Analyse intérressante mais j'ai noté une faute grossière : _différend_ est différent de _différent_ !


----------



## Anonyme (6 Août 2003)

A voté


----------



## bebert (6 Août 2003)

barbarella a dit:
			
		

> *Au fait, de quoi avez vous le plus peur ?*
> Autre, préciser



de mourir.


----------



## jpmiss (6 Août 2003)

A voté: autre (de Hulk)


----------



## krystof (6 Août 2003)

J'ai peur des mouches, comment je fais.


----------



## Anonyme (6 Août 2003)

krystof a dit:
			
		

> J'ai peur des mouches, comment je fais.



Bois un coup, tu sentiras plus rien


----------



## krystof (6 Août 2003)

Vieux Raleur a dit:
			
		

> Bois un coup, tu sentiras plus rien



Pas une mauvaise idée ça. Ceci dit, pas besoin de boire un coup avec certain, on ne sent jamais rien.


----------



## Anonyme (6 Août 2003)

krystof a dit:
			
		

> Pas une mauvaise idée ça. Ceci dit, pas besoin de boire un coup avec certain, on ne sent jamais rien.



pas de ça ici  
	

	
	
		
		

		
		
	


	



pas de noms ça pourrait faire de la peine  
	

	
	
		
		

		
		
	


	



tu te rends compte, si aricosec savait lire


----------



## Amok (6 Août 2003)

krystof a dit:
			
		

> J'ai peur des mouches, comment je fais.

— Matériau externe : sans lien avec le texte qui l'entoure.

(* ===== verification/Key.v ===== *)
(** * Keys and fingerprints: [key.hpp], [detail/key.ipp]

    Key type tables, the passphrase callback handed to libssh, import, export
    and generation of keys, [authorized_keys] lines, and fingerprint equality. *)
From S2P Require Import Prelude Errors Paths Std.
Local Open Scope string_scope.
Local Open Scope Z_scope.
Local Open Scope list_scope.

(** ** Key types *)
Inductive KeyType :=
| kt_unknown | kt_dss | kt_rsa | kt_rsa1 | kt_ecdsa_p256 | kt_ecdsa_p384 | kt_ecdsa_p521
| kt_ed25519 | kt_dss_cert01 | kt_rsa_cert01 | kt_ecdsa_p256_cert01 | kt_ecdsa_p384_cert01
| kt_ecdsa_p521_cert01 | kt_ed25519_cert01 | kt_sk_ecdsa | kt_sk_ed25519
| kt_sk_ecdsa_cert01 | kt_sk_ed25519_cert01.
#[export] Instance KeyType_eq_dec : EqDecision KeyType.
Proof. solve_decision. Defined.

(** The values of libssh's [enum ssh_keytypes_e]. *)
Definition SSH_KEYTYPE_UNKNOWN : Z := 0.
Definition SSH_KEYTYPE_DSS : Z := 1.
Definition SSH_KEYTYPE_RSA : Z := 2.
Definition SSH_KEYTYPE_RSA1 : Z := 3.
Definition SSH_KEYTYPE_ECDSA : Z := 4.
Definition SSH_KEYTYPE_ED25519 : Z := 5.
Definition SSH_KEYTYPE_DSS_CERT01 : Z := 6.
Definition SSH_KEYTYPE_RSA_CERT01 : Z := 7.
Definition SSH_KEYTYPE_ECDSA_P256 : Z := 8.
Definition SSH_KEYTYPE_ECDSA_P384 : Z := 9.
Definition SSH_KEYTYPE_ECDSA_P521 : Z := 10.
Definition SSH_KEYTYPE_ECDSA_P256_CERT01 : Z := 11.
Definition SSH_KEYTYPE_ECDSA_P384_CERT01 : Z := 12.
Definition SSH_KEYTYPE_ECDSA_P521_CERT01 : Z := 13.
Definition SSH_KEYTYPE_ED25519_CERT01 : Z := 14.
Definition SSH_KEYTYPE_SK_ECDSA : Z := 15.
Definition SSH_KEYTYPE_SK_ECDSA_CERT01 : Z := 16.
Definition SSH_KEYTYPE_SK_ED25519 : Z := 17.
Definition SSH_KEYTYPE_SK_ED25519_CERT01 : Z := 18.

Definition key_type_from_native (t : Z) : KeyType :=
  if t =? SSH_KEYTYPE_DSS then kt_dss
  else if t =? SSH_KEYTYPE_RSA then kt_rsa
  else if t =? SSH_KEYTYPE_RSA1 then kt_rsa1
  else if t =? SSH_KEYTYPE_ECDSA_P256 then kt_ecdsa_p256
  else if t =? SSH_KEYTYPE_ECDSA_P384 then kt_ecdsa_p384
  else if t =? SSH_KEYTYPE_ECDSA_P521 then kt_ecdsa_p521
  else if t =? SSH_KEYTYPE_ED25519 then kt_ed25519
  else if t =? SSH_KEYTYPE_DSS_CERT01 then kt_dss_cert01
  else if t =? SSH_KEYTYPE_RSA_CERT01 then kt_rsa_cert01
  else if t =? SSH_KEYTYPE_ECDSA_P256_CERT01 then kt_ecdsa_p256_cert01
  else if t =? SSH_KEYTYPE_ECDSA_P384_CERT01 then kt_ecdsa_p384_cert01
  else if t =? SSH_KEYTYPE_ECDSA_P521_CERT01 then kt_ecdsa_p521_cert01
  else if t =? SSH_KEYTYPE_ED25519_CERT01 then kt_ed25519_cert01
  else if t =? SSH_KEYTYPE_SK_ECDSA then kt_sk_ecdsa
  else if t =? SSH_KEYTYPE_SK_ED25519 then kt_sk_ed25519
  else if t =? SSH_KEYTYPE_SK_ECDSA_CERT01 then kt_sk_ecdsa_cert01
  else if t =? SSH_KEYTYPE_SK_ED25519_CERT01 then kt_sk_ed25519_cert01
  else kt_unknown.
(** ** Where the password goes *)

(** The answers of [with_password] are one per prompt; the password answers the
    first prompt that is not echoed and no other, so it never answers a prompt
    whose text is shown. *)
Theorem with_password_answers (password : bytes) (ps : list Prompt) :
  length (password_answers password ps false) = length ps /\
  forall i p, ps !! i = Some p ->
    password_answers password ps false !! i =
    Some (if negb (prompt_echo p) && forallb prompt_echo (take i ps) then password else []).
Proof.
  assert (forall l, length (password_answers password l true) = length l /\
    forall i p, l !! i = Some p -> password_answers password l true !! i = Some []) as Hused.
  { induction l as [|p l [IH1 IH2]]; [done|]. cbn [password_answers length].
    rewrite andb_false_r. split; [by rewrite <- IH1|]. intros [|i] q Hq; [done|]. by apply (IH2 i q). }
  induction ps as [|p ps [IH1 IH2]]; [done|]. cbn [password_answers negb].
  rewrite andb_true_r. destruct (prompt_echo p) eqn:E; cbn [negb].
  - split; [cbn; by rewrite IH1|]. intros [|i] q Hq; cbn [take forallb].
    + injection Hq as <-. by rewrite E.
    + rewrite E. exact (IH2 i q Hq).
  - destruct (Hused ps) as [H1 H2]. split; [cbn; by rewrite H1|].
    intros [|i] q Hq; cbn [take forallb].
    + injection Hq as <-. by rewrite E.
    + rewrite E, andb_false_r. exact (H2 i q Hq).
Qed.

(** ** What a password handler sends *)
Definition prompt_at {W} `{!AuthLib W} (raw : handle) (i : Z) (w : W) : Prompt :=
  let '(text, echo) := ssh_userauth_kbdint_getprompt raw i w in mkPrompt (default "" text) echo.
(** [sent]: the answers given so far, each with the prompt it answers. Setting an
    answer leaves the prompts as they are, and nothing else answers one. *)
Record kbdint_laws {W} `{!AuthLib W} (raw : handle) (sent : W -> list (Prompt * bytes)) : Prop := {
  kb_answer i b w : sent (snd (ssh_userauth_kbdint_setanswer raw i b w)) = sent w ++ [(prompt_at raw i w, b)];
  kb_prompts i b j w : ssh_userauth_kbdint_getprompt raw j (snd (ssh_userauth_kbdint_setanswer raw i b w)) =
    ssh_userauth_kbdint_getprompt raw j w;
  kb_call w : sent (snd (ssh_userauth_kbdint raw w)) = sent w;
  kb_now w : sent (snd (auth_now w)) = sent w
}.
(** The prompts of one round, each with its answer: the password for the first that is
    not echoed, nothing for the others. *)
Definition answered (password : bytes) (ps : list Prompt) : list (Prompt * bytes) :=
  imap (fun i p => (p, if negb (prompt_echo p) && forallb prompt_echo (take i ps) then password else [])) ps.

Section Answers.
Context {W : Type} `{!SshErrors W} `{!AuthLib W} (raw : handle) (sent : W -> list (Prompt * bytes)).
Hypothesis L : kbdint_laws raw sent.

Une douche tous les jours, minimum...


----------



## Anonyme (6 Août 2003)

Amok a dit:
			
		

> Une douche tous les jours, minimum...



euh...  
	

	
	
		
		

		
		
	


	



sois gentil  
	

	
	
		
		

		
		
	


	



triple le traitement  
	

	
	
		
		

		
		
	


	



et n'oublies pas de renouveler l'ordonnance


----------



## Amok (6 Août 2003)

Bah voilà, allez rendre service...


----------



## krystof (7 Août 2003)

Vieux Raleur a dit:
			
		

> tu te rends compte, si aricosec savait lire



Il comprend le langage des mains. Tu commences


----------



## Anonyme (7 Août 2003)

krystof a dit:
			
		

> Il comprend le langage des mains. Tu commences



et où t'as fourré les gants


----------



## krystof (7 Août 2003)

Vieux Raleur a dit:
			
		

> et où t'as fourré les gants



A ton avis


----------



## Anonyme (7 Août 2003)

krystof a dit:
			
		

> A ton avis



coquin, va  
	

	
	
		
		

		
		
	


	







NON


----------



## krystof (7 Août 2003)

Vieux Raleur a dit:
			
		

> coquin, va
> 
> 
> 
> ...



MENTEUR  
	

	
	
		
		

		
		
	


	




Je vois un doigt qui dépasse.


----------



## Anonyme (7 Août 2003)

krystof a dit:
			
		

> MENTEUR
> 
> 
> 
> ...



tu fatigues, là  
	

	
	
		
		

		
		
	


	



j'tai connu plus fringant  
	

	
	
		
		

		
		
	


	



C'EST PAS un doigt


----------



## krystof (7 Août 2003)

Vieux Raleur a dit:
			
		

> C'EST PAS un doigt



Alors c'est qui


----------



## guytantakul (7 Août 2003)

Oulà, éboulement d'organes à l'horizon !


----------



## romoan (7 Août 2003)

krystof a dit:
			
		

> J'ai peur des mouches, comment je fais.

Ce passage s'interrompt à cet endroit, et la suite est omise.